- REQUIREMENT -
Set down, exactly as written, every line from the top of the records below to the line containing "idCounter := N.succ (idCounter w);", both ends included, and no others.

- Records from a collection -
· · ·
(** The world after [getTranslatedText], for any captured [sourceText]: the
    request carries the argument unless the argument is empty, in which case
    it carries the captured [sourceText]. *)
Lemma getTranslatedText_exec (w : World) (captured selectedText : jsstring) :
  exec (getTranslatedText captured selectedText) w
  = {| component :=
         {| sourceText := selectedText;
            textId := Lodash.toString (N.succ (idCounter w));
            targetText := js_empty;
            showEntryPanel := showEntryPanel (component w);
            sourceTextRect := sourceTextRect (component w);
            targetLanguage := targetLanguage (component w) |};
       closures := closures w;
       scrollTimer := scrollTimer w;
       staleTimers := staleTimers w;
       idCounter := N.succ (idCounter w);
       port := port w ++ [{| uniqueId := Lodash.toString (N.succ (idCounter w));
                             text := js_or selectedText captured |}];
       storage := storage w |}.
Proof. reflexivity. Qed.

(** The scroll callback, whatever [showEntryPanel] it closes over: with
    [true] and a live selection it stores the selection's rectangle, and in
    every other case it does nothing. *)
Lemma handleScroll_exec (shown : bool) (selection : option Selection) (w : World) :
  exec (handleScroll shown selection) w
  = match selection with
    | Some live =>
        if shown && negb (isCollapsed live)
        then exec (setSourceTextRect (Value (getBoundingClientRect live))) w
        else w
    | None => w
    end.
Proof.
  unfold handleScroll. destruct shown, selection as [live|]; try reflexivity.
  simpl. destruct (isCollapsed live); [reflexivity|].
  simpl. now destruct (getBoundingClientRect live).
Qed.

(** A timer running out: the oldest stale timer if there is one, else the
    timer of the registered debounced function if it is running. *)
Lemma timerExpired_exec (registered : bool) (selection : option Selection)
    (w : World) :
  exec (timerExpired registered selection) w
  = match staleTimers w with
    | shown :: rest =>
        exec (handleScroll shown selection) (exec (setStaleTimers rest) w)
    | [] =>
        if scrollTimer w
        then exec (handleScroll registered selection) (exec (setScrollTimer false) w)
        else w
    end.
Proof.
  unfold timerExpired, exec at 1.
  destruct (staleTimers w) as [|shown rest].
  - destruct (scrollTimer w); [|reflexivity].
    exact (exec_seq (setScrollTimer false) (handleScroll registered selection) w).
  - exact (exec_seq (setStaleTimers rest) (handleScroll shown selection) w).
Qed.

(** What a timer running out does to the component state is what the
    wrapped function does when it tests [firingScroll]; it leaves the
    closures, the counter, the port and the storage calls alone. *)
Lemma timerExpired_fields (selection : option Selection) (w : World) :
  let w' := exec (timerExpired (scroll_showEntryPanel (closures w)) selection) w in
  component w' = component (exec (handleScroll (firingScroll w) selection) w) /\
  closures w' = closures w /\
  idCounter w' = idCounter w /\
  port w' = port w /\
  storage w' = storage w.
Proof.
  cbv zeta. rewrite timerExpired_exec. unfold firingScroll.
  destruct (staleTimers w) as [|shown rest].
  - destruct (scrollTimer w); simpl andb.
    + rewrite !handleScroll_exec. destruct selection as [live|]; [|repeat split].
      destruct (_ && _); repeat split.
    + rewrite handleScroll_exec. destruct selection as [live|]; repeat split.
  - rewrite !handleScroll_exec. destruct selection as [live|]; [|repeat split].
    destruct (_ && _); repeat split.
Qed.

(** No callback touches the closures: only a render does. *)
Lemma callback_closures (w : World) (e : Event) :
  closures (exec (callback w e) w) = closures w.
Proof.
  destruct e as [[sel|] | language | message | sel | localName | | rendered];
    unfold callback.
  - unfold onHotkey. destruct (isCollapsed sel); reflexivity.
  - reflexivity.
  - reflexivity.
  - destruct message as [i t | i t |]; unfold onMessage;
      try destruct (negb (jsstring_eqb i _)); reflexivity.
  - apply (timerExpired_fields sel w).
  - unfold handleMouseDown. destruct (jsstring_eqb _ _); reflexivity.
  - reflexivity.
  - reflexivity.
Qed.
· · ·
- SOLUTION -
(** The world after [getTranslatedText], for any captured [sourceText]: the
    request carries the argument unless the argument is empty, in which case
    it carries the captured [sourceText]. *)
Lemma getTranslatedText_exec (w : World) (captured selectedText : jsstring) :
  exec (getTranslatedText captured selectedText) w
  = {| component :=
         {| sourceText := selectedText;
            textId := Lodash.toString (N.succ (idCounter w));
            targetText := js_empty;
            showEntryPanel := showEntryPanel (component w);
            sourceTextRect := sourceTextRect (component w);
            targetLanguage := targetLanguage (component w) |};
       closures := closures w;
       scrollTimer := scrollTimer w;
       staleTimers := staleTimers w;
       idCounter := N.succ (idCounter w);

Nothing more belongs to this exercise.